#[export] Instance moves_listing : Listing MoveFilter Move := {|
  filter_json := move_filter_json;
  dec_filter := dec_move_filter;
  no_filter := {| MFAddress := EmptyString; MFAsset := EmptyString; MFFrom := None; MFTo := None |};
  filter_refused := fun f => negb (pg_text (MFAddress f) && pg_text (MFAsset f));
  rows_matching := fun d f =>
    scan_move <$> merge_sort statement_le (filter (fun m => move_matches f m = true) (moves d));
  beyond := fun after at_ m =>
    let at_ := Truncate (default zero_instant at_) microsecond in
    (after =? 0) || (at_ <? MEffectiveDate m) || ((at_ =? MEffectiveDate m) && (after <? MSeq m));
  position := fun m => (MSeq m, Some (MEffectiveDate m));
|}.

Definition ListMoves (d : Database) (q : ListMovesQuery) : res error (Page Move) :=
  list_page d (MQFilter q) (MQLimit q) (MQCursor q).

(** ** The laws *)

Lemma transaction_filter_roundtrip f : dec_transaction_filter (transaction_filter_json f) = Some f.
Proof.
  destruct f as [a p r]. unfold transaction_filter_json. cbn [FAccount AccountPrefix FReference].
  repeat case_bool_decide; subst; reflexivity.
Qed.

#[export] Program Instance transactions_lawful : LawfulListing TransactionFilter Transaction := {|
  filter_ok := fun f => filter_refused (T:=Transaction) f = false;
  row_ok := fun t => 1 <= TxID t <= max_int64;
|}.
Next Obligation. intros f v _ [= <-]. split; [apply transaction_filter_roundtrip|done]. Qed.
Next Obligation.
  intros f v Hf [= <-]. cbn in Hf. apply negb_false_iff, andb_true_iff in Hf as [[Ha Hp]%andb_true_iff Hr].
  unfold transaction_filter_json. rewrite !json_obj_app, !omitempty_ok; try done; intros _; by apply pg_text_utf8.
Qed.
Next Obligation. intros f _. by eexists. Qed.
Next Obligation. intros t Ht. done. Qed.
Next Obligation. done. Qed.

#[export] Program Instance logs_lawful : LawfulListing unit LogEntry := {|
  filter_ok := fun _ => True;
  row_ok := fun l => 1 <= LID l <= max_int64;
|}.
Next Obligation. intros [] v _ [= <-]. done. Qed.
Next Obligation. intros [] v _ [= <-]. done. Qed.
Next Obligation. intros f _. by eexists. Qed.
Next Obligation. intros t Ht. done. Qed.
Next Obligation. done. Qed.

Definition filter_time_ok (t : option Time) : Prop :=
  match t with Some t => zone t mod 60 = 0 /\ is_Some (time_json t) | None => True end.

Lemma time_json_str t v : time_json t = Some v -> exists s, v = JStr s.
Proof. unfold time_json. destruct (marshal_time t); simpl; [|done]. intros [= <-]. eauto. Qed.

Lemma move_filter_roundtrip f v :
  filter_time_ok (MFFrom f) -> filter_time_ok (MFTo f) -> move_filter_json f = Some v -> dec_move_filter v = Some f.
Proof.
  destruct f as [a s from to]. unfold move_filter_json, filter_time_ok, opt_time_json.
  cbn [MFAddress MFAsset MFFrom MFTo].
  destruct from as [from|], to as [to|]; cbn [mbind option_bind].
  - intros [Hzf [vf Hf]] [Hzt [vt Ht]]. rewrite Hf, Ht. cbn. intros [= <-].
    pose proof (dec_time_json _ _ Hzf Hf) as Df. pose proof (dec_time_json _ _ Hzt Ht) as Dt.
    destruct (time_json_str _ _ Hf) as [sf ->], (time_json_str _ _ Ht) as [st ->].
    case_bool_decide; subst; unfold dec_move_filter, dec_field, pointer; simpl in *; by rewrite Df, Dt.
  - intros [Hzf [vf Hf]] _. rewrite Hf. cbn. intros [= <-]. pose proof (dec_time_json _ _ Hzf Hf) as Df.
    destruct (time_json_str _ _ Hf) as [sf ->].
    case_bool_decide; subst; unfold dec_move_filter, dec_field, pointer; simpl in *; by rewrite Df.
  - intros _ [Hzt [vt Ht]]. rewrite Ht. cbn. intros [= <-]. pose proof (dec_time_json _ _ Hzt Ht) as Dt.
    destruct (time_json_str _ _ Ht) as [st ->].
    case_bool_decide; subst; unfold dec_move_filter, dec_field, pointer; simpl in *; by rewrite Dt.
  - intros _ _ [= <-]. case_bool_decide; subst; reflexivity.
Qed.

Lemma opt_time_json_ok name t fs :
  utf8_valid name = true -> opt_time_json name t = Some fs -> json_ok (JObj fs) = true.
Proof.
  intros Hn. destruct t as [t|]; simpl; [|by intros [= <-]].
  destruct (time_json t) as [v|] eqn:Hv; simpl; [|done]. intros [= <-].
  pose proof (time_json_ok _ _ Hv). cbn [json_ok forallb fst snd]. by rewrite Hn, H.
Qed.

#[export] Program Instance moves_lawful : LawfulListing MoveFilter Move := {|
  filter_ok := fun f => filter_refused (T:=Move) f = false /\ filter_time_ok (MFFrom f) /\ filter_time_ok (MFTo f);
  row_ok := fun m => 1 <= MSeq m <= max_int64 /\ is_Some (instant_json (MEffectiveDate m)) /\
                     Truncate (MEffectiveDate m) microsecond = MEffectiveDate m;
|}.
Next Obligation.
  intros f v (_ & Hf & Ht) Hv. split; [by apply move_filter_roundtrip|].
  unfold filter_json, moves_listing, move_filter_json in Hv.
  destruct (opt_time_json "from" _), (opt_time_json "to" _); try done. cbn in Hv. by injection Hv as <-.
Qed.
Next Obligation.
  intros f v (Hf & _ & _) Hv. apply negb_false_iff, andb_true_iff in Hf as [Ha%pg_text_utf8 Hs%pg_text_utf8].
  unfold filter_json, moves_listing, move_filter_json in Hv.
  destruct (opt_time_json "from" _) as [fs|] eqn:H1; [|done].
  destruct (opt_time_json "to" _) as [ts|] eqn:H2; [|done].
  cbn [mbind option_bind] in Hv. injection Hv as <-.
  change (json_ok (JObj ([("address", JStr (MFAddress f))] ++
    omitempty (bool_decide (MFAsset f = EmptyString)) "asset" (JStr (MFAsset f)) ++ fs ++ ts)) = true).
  rewrite !json_obj_app, (opt_time_json_ok "from" _ _ eq_refl H1), (opt_time_json_ok "to" _ _ eq_refl H2).
  rewrite omitempty_ok; [|done|intros _; exact Hs]. cbn [json_ok forallb fst snd]. by rewrite Ha.
Qed.
Next Obligation.
  intros f (_ & Hf & Ht). unfold filter_json, moves_listing, move_filter_json, opt_time_json, filter_time_ok in *.
  destruct (MFFrom f) as [t1|]; [destruct Hf as [_ [v1 ->]]|]; cbn [mbind option_bind];
    (destruct (MFTo f) as [t2|]; [destruct Ht as [_ [v2 ->]]|]); by eexists.
Qed.
Next Obligation. intros m (Hm & Ht & _). done. Qed.
Next Obligation. done. Qed.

---------------

Copy back the listing above exactly, but only from the line with "(after =? 0)" through the line with "Definition filter_time_ok (t", both ends included.

    (after =? 0) || (at_ <? MEffectiveDate m) || ((at_ =? MEffectiveDate m) && (after <? MSeq m));
  position := fun m => (MSeq m, Some (MEffectiveDate m));
|}.

Definition ListMoves (d : Database) (q : ListMovesQuery) : res error (Page Move) :=
  list_page d (MQFilter q) (MQLimit q) (MQCursor q).

(** ** The laws *)

Lemma transaction_filter_roundtrip f : dec_transaction_filter (transaction_filter_json f) = Some f.
Proof.
  destruct f as [a p r]. unfold transaction_filter_json. cbn [FAccount AccountPrefix FReference].
  repeat case_bool_decide; subst; reflexivity.
Qed.

#[export] Program Instance transactions_lawful : LawfulListing TransactionFilter Transaction := {|
  filter_ok := fun f => filter_refused (T:=Transaction) f = false;
  row_ok := fun t => 1 <= TxID t <= max_int64;
|}.
Next Obligation. intros f v _ [= <-]. split; [apply transaction_filter_roundtrip|done]. Qed.
Next Obligation.
  intros f v Hf [= <-]. cbn in Hf. apply negb_false_iff, andb_true_iff in Hf as [[Ha Hp]%andb_true_iff Hr].
  unfold transaction_filter_json. rewrite !json_obj_app, !omitempty_ok; try done; intros _; by apply pg_text_utf8.
Qed.
Next Obligation. intros f _. by eexists. Qed.
Next Obligation. intros t Ht. done. Qed.
Next Obligation. done. Qed.

#[export] Program Instance logs_lawful : LawfulListing unit LogEntry := {|
  filter_ok := fun _ => True;
  row_ok := fun l => 1 <= LID l <= max_int64;
|}.
Next Obligation. intros [] v _ [= <-]. done. Qed.
Next Obligation. intros [] v _ [= <-]. done. Qed.
Next Obligation. intros f _. by eexists. Qed.
Next Obligation. intros t Ht. done. Qed.
Next Obligation. done. Qed.

Definition filter_time_ok (t : option Time) : Prop :=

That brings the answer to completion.